Si dirà: un vincolo agli stipendi viola il mercato. E allora? Dove sta scritto che il mercato sia l’unico e il miglior mezzo per stabilire il valore di una persona? Evidentemente se dall’empireo delle idee pure scendiamo in questo girone infernale chiamato Terra ci rendiamo subito conto che il mercato, così com’è ora, ossia imperfetto, in mano a piccoli oligopoli, a cordate e gruppi di potere, con molta opacità e poca o punto voglia di realizzare meccanismi di reale incentivo e tutela della concorrenza, non funziona due volte. Una prima volta non funziona perché garantisce la sopravvivenza non delle aziende meglio gestite o più innovative, ma solo di quelle meglio “ammanicate”, più protette dalla concorrenza. Una seconda volta perché, quando “l’eccesso di tutela” porta alla morte economica dell’azienda, il “non-mercato” trova sempre il modo di scaricare l’onere del fallimento non sui suoi responsabili ma sulla collettività (l’esempio di Alitalia credo possa bastare a tutti).
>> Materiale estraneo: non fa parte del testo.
(** * Binomial asset pricing: European, American and up-and-out barrier trees

    A shallow embedding of the six lattice pricers of the repository

      - [binomial_tree_slow], [binomial_tree_fast]   (European call),
      - [american_slow_tree], [american_fast_tree]   (American option),
      - [barrier_tree_slow],  [barrier_tree_fast]    (up-and-out barrier),

    together with the properties of the valuation engine.

    Numbers.  Python floats and numpy [float64] values are idealised as
    real numbers: [np.exp] is [exp], [x ** n] with an integer exponent is
    [x ^ n], Python's [max] and [np.maximum] are [Rmax].  Rounding, [nan]
    and [inf] are outside this model, so results are meaningful on inputs
    where every division of the source has a non-zero divisor: [u <> d]
    for the risk-neutral probability, and [d <> 0] for the repeated
    multiplication [S[j-1]*u/d] of [binomial_tree_slow].  The step count
    [N] is a natural number.  The only exception the model raises is the
    [ZeroDivisionError] of [dt = T/N] (Python numbers) at [N = 0]; the
    [OverflowError] of Python's [float ** int] in the node-wise loops has
    no counterpart on real numbers, and statements that a node-wise pricer
    returns carry the hypothesis [powers_in_range] that excludes it.

    Where a statement relates the prices two pricers return, each pricer
    is taken over the node prices it computes itself ([node_price],
    [fast_price], [iterated_price]): one real number, and differently
    rounded doubles.  Where two pricers are compared on the doubles they
    return, the module [Binary64] runs them.

    Arrays.  A numpy array is a [list R]; [C[j]] is [get C j], the in-place
    store [C[j] = v] is [set C j v], slices are [slice], whole-array
    arithmetic is [map]/[zip_with]. *)

From Stdlib Require Import String Reals Lra Lia List Arith Bool.
From Stdlib Require Floats.
Import ListNotations.
Open Scope R_scope.

(** ** Results and exceptions *)

Inductive exn : Set := ZeroDivisionError.

Inductive result (A : Type) : Type :=
| Ok (a : A)
| Raise (e : exn).
Arguments Ok {A} a.
Arguments Raise {A} e.

Definition bind {A B} (m : result A) (k : A -> result B) : result B :=
  match m with
  | Ok a => k a
  | Raise e => Raise e
  end.

Notation "x <- m ;; k" := (bind m (fun x => k))
  (at level 61, m at next level, right associativity).

(** [T/N] on Python numbers: raises on a zero divisor. *)
Definition py_div (T : R) (N : nat) : result R :=
  match N with
  | O => Raise ZeroDivisionError
  | S _ => Ok (T / INR N)
  end.

(** ** Arrays *)

Definition array := list R.

(** [a[j]] *)
Definition get (a : array) (j : nat) : R := nth j a 0.

(** [a[j] = v], in place.  Python raises [IndexError] out of range; the
    pricers never index out of range (see [length_set] and the loop
    lemmas), and the model leaves the array unchanged there. *)
Fixpoint set (a : array) (j : nat) (v : R) : array :=
  match a, j with
  | [], _ => []
  | _ :: t, O => v :: t
  | x :: t, S j' => x :: set t j' v
  end.

(** [np.zeros(n)] *)
Definition zeros (n : nat) : array := repeat 0 n.

(** [a[lo:hi]] *)
Definition slice (a : array) (lo hi : nat) : array :=
  firstn (hi - lo) (skipn lo a).

(** [a[:n] = rhs] *)
Definition assign_prefix (a : array) (n : nat) (rhs : array) : array :=
  rhs ++ skipn n a.

(** [a[:-1]] *)
Definition drop_last (a : array) : array := removelast a.

(** Element-wise binary operation on arrays of one shape. *)
Definition zip_with {A B C} (f : A -> B -> C) (a : list A) (b : list B)
  : list C :=
  map (fun p => f (fst p) (snd p)) (combine a b).

(** [c * a], [a + b], [k - a], [a - k] on whole arrays *)
Definition scale (c : R) (a : array) : array := map (Rmult c) a.
Definition vadd (a b : array) : array := zip_with Rplus a b.
Definition rsub (k : R) (a : array) : array := map (fun s => k - s) a.
Definition subr (a : array) (k : R) : array := map (fun s => s - k) a.

(** [np.maximum(a, b)] on arrays, and with a scalar on either side *)
Definition maximum (a b : array) : array := zip_with Rmax a b.
Definition maximum_sl (k : R) (a : array) : array := map (Rmax k) a.
Definition maximum_sr (a : array) (k : R) : array :=
  map (fun x => Rmax x k) a.

(** [a[s >= h] = 0]: boolean-mask store *)
Definition mask_zero (a s : array) (h : R) : array :=
  zip_with (fun c x => if Rge_dec x h then 0 else c) a s.

(** ** Index ranges and loops *)

(** [range(lo, hi)] *)
Definition range (lo hi : nat) : list nat := seq lo (hi - lo).

(** [np.arange(0, n, 1)] *)
Definition arange_incr (n : nat) : list nat := seq 0 n.

(** [np.arange(m-1, lo-1, -1)], that is [m-1, m-2, ..., lo] *)
Definition arange_decr (m lo : nat) : list nat := rev (seq lo (m - lo)).

(** [for i in l: s = body i s] *)
Definition for_each {A} (l : list nat) (body : nat -> A -> A) (s : A) : A :=
  fold_left (fun s i => body i s) l s.

(** ** Lattice and pricers, for fixed calibration constants *)

Section Lattice.

Variables (K S0 u d : R).
Variables (q disc : R).

(** Price of node [(i,j)] as the loop pricers write it. *)
Definition node_price (i j : nat) : R := S0 * u ^ j * d ^ (i - j).

(** [S0 * d**(np.arange(i,-1,-1)) * u**(np.arange(0,i+1,1))] *)
Definition layer_prices (i : nat) : array :=
  zip_with Rmult
    (scale S0 (map (pow d) (arange_decr (i + 1) 0)))
    (map (pow u) (arange_incr (i + 1))).

(** Discounted expectation read from the cells [j] and [j+1] of [C]. *)
Definition hold (C : array) (j : nat) : R :=
  disc * (q * get C (j + 1) + (1 - q) * get C j).

(** *** European call, node by node ([binomial_tree_slow]) *)

Definition binomial_slow_prices (N : nat) : array :=
  let S := zeros (N + 1) in
  let S := set S 0 (S0 * d ^ N) in
  for_each (range 1 (N + 1))
    (fun j S => set S j (get S (j - 1) * u / d)) S.

Definition binomial_slow_payoff (N : nat) (S : array) : array :=
  for_each (range 0 (N + 1))
    (fun j C => set C j (Rmax 0 (get S j - K))) (zeros (N + 1)).

Definition binomial_slow_layer (i : nat) (C : array) : array :=
  for_each (range 0 i) (fun j C => set C j (hold C j)) C.

Definition binomial_slow_loop (N : nat) : array :=
  for_each (arange_decr (N + 1) 1) binomial_slow_layer
    (binomial_slow_payoff N (binomial_slow_prices N)).

(** The array after the first [k] iterations of the outer loop. *)
Definition binomial_slow_run (N k : nat) : array :=
  for_each (firstn k (arange_decr (N + 1) 1)) binomial_slow_layer
    (binomial_slow_payoff N (binomial_slow_prices N)).

(** *** European call, layer by layer ([binomial_tree_fast]) *)

Definition binomial_fast_payoff (N : nat) : array :=
  let C := layer_prices N in
  maximum (subr C K) (zeros (N + 1)).

Definition binomial_fast_layer (i : nat) (C : array) : array :=
  scale disc (vadd (scale q (slice C 1 (i + 1)))
                   (scale (1 - q) (slice C 0 i))).

Definition binomial_fast_loop (N : nat) : array :=
  for_each (arange_decr (N + 1) 1) binomial_fast_layer
    (binomial_fast_payoff N).

Definition binomial_fast_run (N k : nat) : array :=
  for_each (firstn k (arange_decr (N + 1) 1)) binomial_fast_layer
    (binomial_fast_payoff N).

(** *** American option and barrier option: dispatch on [opttype] *)

Variable opttype : string.

(** *** American, node by node ([american_slow_tree]) *)

Definition american_slow_prices (N : nat) : array :=
  for_each (range 0 (N + 1))
    (fun j S => set S j (S0 * u ^ j * d ^ (N - j))) (zeros (N + 1)).

Definition american_slow_payoff (N : nat) (S : array) : array :=
  for_each (range 0 (N + 1))
    (fun j C =>
       if (opttype =? "P")%string
       then set C j (Rmax 0 (K - get S j))
       else set C j (Rmax 0 (get S j - K)))
    (zeros (N + 1)).

Definition american_slow_node (i j : nat) (C : array) : array :=
  let S := S0 * u ^ j * d ^ (i - j) in
  let C := set C j (hold C j) in
  if (opttype =? "P")%string
  then set C j (Rmax (get C j) (K - S))
  else set C j (Rmax (get C j) (S - K)).

Definition american_slow_layer (i : nat) (C : array) : array :=
  for_each (range 0 (i + 1)) (american_slow_node i) C.

Definition american_slow_loop (N : nat) : array :=
  for_each (arange_decr N 0) american_slow_layer
    (american_slow_payoff N (american_slow_prices N)).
Come se ne esce? Sfruttando senza esitazione la crisi come occasione di discontinuità per introdurre quelle riforme pro-concorrenza che sole potranno garantire comportamenti “virtuosi” del mercato e dei suoi partecipanti in futuro. Attenzione: il passaggio da un’economia ancora pesantemente corporativa e caratterizzata da comportamenti collusivi come quella italiana (ma non solo) ad un’economia realmente aperta è un passaggio che va certamente gestito con responsabilità, anche perché è tale da generare all’inizio più svantaggi  (per coloro che debbono rinunciare alle rendite di posizione conquistate in passato) che non benefici (che si manifesteranno solo nel tempo con la maggiore competitività acquisita). Ma è un passaggio ineluttabile, se si vuole costruire la società di domani su fondamenta più solide di quelle odierne. E non dover temere (o augurarsi, a seconda dei punti di vista) nuovi sequestri e danneggiamenti ai top manager di questo o quel gruppo.